Differential expression analysis

We obtained raw read counts for each gene in all cancer types released from TCGA (The Cancer Genome Atlas) before 26th February 2016. To avoid unreliable results, we selected 16 cancer types with at least 10 pairs of tumor-normal tissue matches. We used Deseq2 [67] for differential gene expression analysis in each cancer type and adjusted p-values (padj) for multiple testing by the Benjamini & Hochberg method [60]. We considered only values with corrected p-values (padj or q) < 0.01.

We also performed differential expression analysis of samples carrying GPCR R3.50 or G-protein known activating mutations (i.e., on position G.hfs2.2 on SWI, corresponding to GNAS p.R201, and on G.s3h2.3 on SWII, corresponding to GNAQ/11 p.Q209). For both, we excluded from the control both normal tissue samples as well as samples carrying mutations of the second class (either GPCR or G-protein) to be compared.

We considered the top 3 TCGA cancer types carrying 7 M R3.50 mutations, i.e., skin melanoma (SKCM: 19 samples), uterus endometrial carcinoma (UCEC: 11 samples) and stomach adenocarcinoma (STAD: 10 samples). Only significant genes (q < 0.01) with an absolute Log Fold Change (LFC) > = 2 were retained. Gene enrichment analysis of the overlapping genes between 7TM R3.50 and Gα activating mutations in melanoma was performed through g:Profiler [68] and visualized through Enrichment map [69].
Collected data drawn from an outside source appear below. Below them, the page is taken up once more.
Lemma trig_iterations_values :
  trig_iterations 2 = 1%Z /\ trig_iterations 3 = 2%Z /\
  trig_iterations 4 = 3%Z /\ trig_iterations 5 = 4%Z /\
  trig_iterations 6 = 6%Z /\ trig_iterations 7 = 8%Z.
Proof.
  pose proof PI_bounds as Hpi.
  destruct inv_sqrt_values as (E2 & E3 & E4 & E5 & E6 & E7).
  assert (H2 : 1 < INR (2 ^ 2)) by (pose proof (@size_ge_4 2 ltac:(lia)); lra).
  assert (H3 : 1 < INR (2 ^ 3)) by (pose proof (@size_ge_4 3 ltac:(lia)); lra).
  assert (H4 : 1 < INR (2 ^ 4)) by (pose proof (@size_ge_4 4 ltac:(lia)); lra).
  assert (H5 : 1 < INR (2 ^ 5)) by (pose proof (@size_ge_4 5 ltac:(lia)); lra).
  assert (H6 : 1 < INR (2 ^ 6)) by (pose proof (@size_ge_4 6 ltac:(lia)); lra).
  assert (H7 : 1 < INR (2 ^ 7)) by (pose proof (@size_ge_4 7 ltac:(lia)); lra).
  pose proof (@inv_odd_bounds 2 ltac:(lra)) as B3.
  pose proof (@inv_odd_bounds 4 ltac:(lra)) as B5.
  pose proof (@inv_odd_bounds 8 ltac:(lra)) as B7.
  assert (T : forall n k lo hi,
             1 < INR (2 ^ n) ->
             0 <= lo -> lo <= PI / (4 * IZR k) <= hi -> hi <= 1 ->
             0 < IZR k ->
             inv_sqrt (INR (2 ^ n)) < lo - hi ^ 3 / 6 ->
             PI / (4 * (IZR k + 1)) < inv_sqrt (INR (2 ^ n)) ->
             trig_iterations n = k).
  { intros n k lo hi HN Hlo0 [Hlo Hhi] Hhi1 Hk Hup Hdown.
    unfold trig_iterations. fold (inv_sqrt (INR (2 ^ n))).
    assert (Hb : PI / (4 * IZR k) * (4 * IZR k) = PI) by (field; lra).
    assert (Hc : PI / (4 * (IZR k + 1)) * (4 * (IZR k + 1)) = PI)
      by (field; lra).
    assert (Hgt : PI / (4 * (IZR k + 1)) < grover_angle (INR (2 ^ n))).
    { apply (grover_angle_gt HN).
      - split; [apply Rlt_le, Rdiv_lt_0_compat; lra|].
        apply Rmult_le_reg_r with (4 * (IZR k + 1)); [lra|]. rewrite Hc. nra.
      - eapply Rlt_trans; [apply sin_lt_x, Rdiv_lt_0_compat; lra|exact Hdown]. }
    assert (Hlt : grover_angle (INR (2 ^ n)) < PI / (4 * IZR k)).
    { apply (grover_angle_lt HN).
      - split; [lra|]. pose proof PI2_3_2. lra.
      - eapply Rlt_le_trans; [exact Hup|].
        apply sin_lower_between; assumption. }
    apply (trig_ratio_round HN).
    - set (th := grover_angle (INR (2 ^ n))) in *.
      set (a := PI / (4 * (IZR k + 1))) in *. nra.
    - set (th := grover_angle (INR (2 ^ n))) in *.
      set (b := PI / (4 * IZR k)) in *. nra. }
  repeat split.
  - apply (T 2%nat 1%Z (78 / 100) (79 / 100)); try lra;
      rewrite ?E2; simpl pow; lra.
  - apply (T 3%nat 2%Z (392 / 1000) (394 / 1000)); try lra;
      rewrite ?E3; simpl pow; lra.
  - apply (T 4%nat 3%Z (2616 / 10000) (2625 / 10000)); try lra;
      rewrite ?E4; simpl pow; lra.
  - apply (T 5%nat 4%Z (1962 / 10000) (1969 / 10000)); try lra;
      rewrite ?E5; simpl pow; lra.
  - apply (T 6%nat 6%Z (1308 / 10000) (13125 / 100000)); try lra;
      rewrite ?E6; simpl pow; lra.
  - apply (T 7%nat 8%Z (981 / 10000) (985 / 10000)); try lra;
      rewrite ?E7; simpl pow; lra.
Qed.

(* ================================================================== *)
(** * Whole runs *)
(* ================================================================== *)

Section Runs.

Lemma final_state_loop n w :
  final_state n w
  = loop_state n (oracle_matrix n (make_f n w)) (Z.to_nat (passes n)).
Proof. reflexivity. Qed.

Lemma val2bits_double n w :
  val2bits (n + 1) (2 * w) = val2bits n w ++ [false].
Proof.
  rewrite Nat.add_1_r. cbn [val2bits].
  rewrite (Nat.mul_comm 2 w), Nat.div_mul by lia.
  rewrite Nat.odd_mul. rewrite Bool.andb_false_r. reflexivity.
Qed.

Lemma make_f_marked n w :
  (w < 2 ^ n)%nat -> make_f n w (val2bits n w) = 1%Z.
Proof.
  intros Hw. rewrite make_f_at, bits2val_val2bits_small by assumption.
  rewrite Nat.eqb_refl. apply Nat.ltb_lt in Hw. rewrite Hw. reflexivity.
Qed.
(* ===== verification/_CoqProject ===== *)
-Q . S2P
Prelude.v
Errors.v
Unicode.v
Parcel.v
ParcelFacts.v
Codec.v
ObjectCodec.v
Fields.v
ParcelInv.v
ParcelProps.v
Slices.v
Value.v
ValueProps.v
Status.v
Refs.v
Death.v
Stability.v
Dispatch.v
DispatchProps.v
RpcConn.v
RpcServe.v
RpcProps.v
RpcObjects.v
RpcCall.v
Record.v
Driver.v
KernelTransact.v
KernelFacts.v
KernelProps.v
KernelReply.v
Workers.v
Conn.v
ConnProps.v
Services.v
Registry.v
RegistryProps.v
Managers.v
ManagerProps.v
KernelServices.v
Aidl.v
AidlGrammar.v
AidlSound.v
AidlComplete.v
TextScanner.v
TextScannerFacts.v
AidlProps.v
GoText.v
AidlExpr.v
AidlResolve.v
AidlResolveProps.v
AidlNames.v
AidlLower.v
AidlLowerProps.v
Codegen.v
CodegenExpr.v
CodegenLower.v
CodegenProps.v
GeneratedCode.v
GeneratedWire.v
GeneratedProps.v
GeneratedRpc.v
GeneratedLink.v
AidlGen.v
AidlGenProps.v
BinderDebug.v
Tools.v
Dumpsys.v
DumpsysProps.v
ServiceTool.v
ServiceToolProps.v
Shell.v
ShellProps.v
ShellFiles.v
Integrative analysis of GPCR’s activity in cancer

We grouped GPCRs based on their coupling preferences by using primary and secondary coupling information available from the literature (http://www.guidetopharmacology.org/) [35]. We then estimated the activity for each G-protein family by combining differential expression data for G-protein and GPCRs according to available coupling information. We considered the following G-protein groups: Gs (GNAS, GNAL), Gi/o (GNAI1, GNAI2, GNAI3 GNAO1), Gq/11 (GNAQ, GNA14, GNA15) and G12/13 (GNA12, GNA13).

We estimated the activity (AG) of each G-protein family, in a given cancer type, according to the following equation:

$$A_G = \mathop {\sum }\limits_1^n m_{GPROT}^s \ast m_{GPCR}^s \ast c$$
(1)

where, m is the base mean of normalized counts for all samples (i.e., cancer and control) used for differential expression analysis, normalized for sequencing depth; s is a scaling factor corresponding to the Log Fold Change (LFC), when significant (i.e., padj < 0.01), alternatively it’s set to 1;

c is a coupling constant set to 1 if the coupling is reported in IUPHAR, elsewhere is 0; n is the number of G-protein for a given family.

For GPCRs, we calculated the fraction of samples containing likely deleterious mutations, i.e., stop gains, frame-shift insertions/deletions or non-synonymous mutations affecting highly conserved 7TM positions. For G-proteins, we calculated the fraction of samples affected by known specific oncogenic mutations.

The column of the matrix in Fig. 4a as well as the top dendrogram were derived from hierarchical, complete-linkage clustering of GPCR coupling group significant LFCs.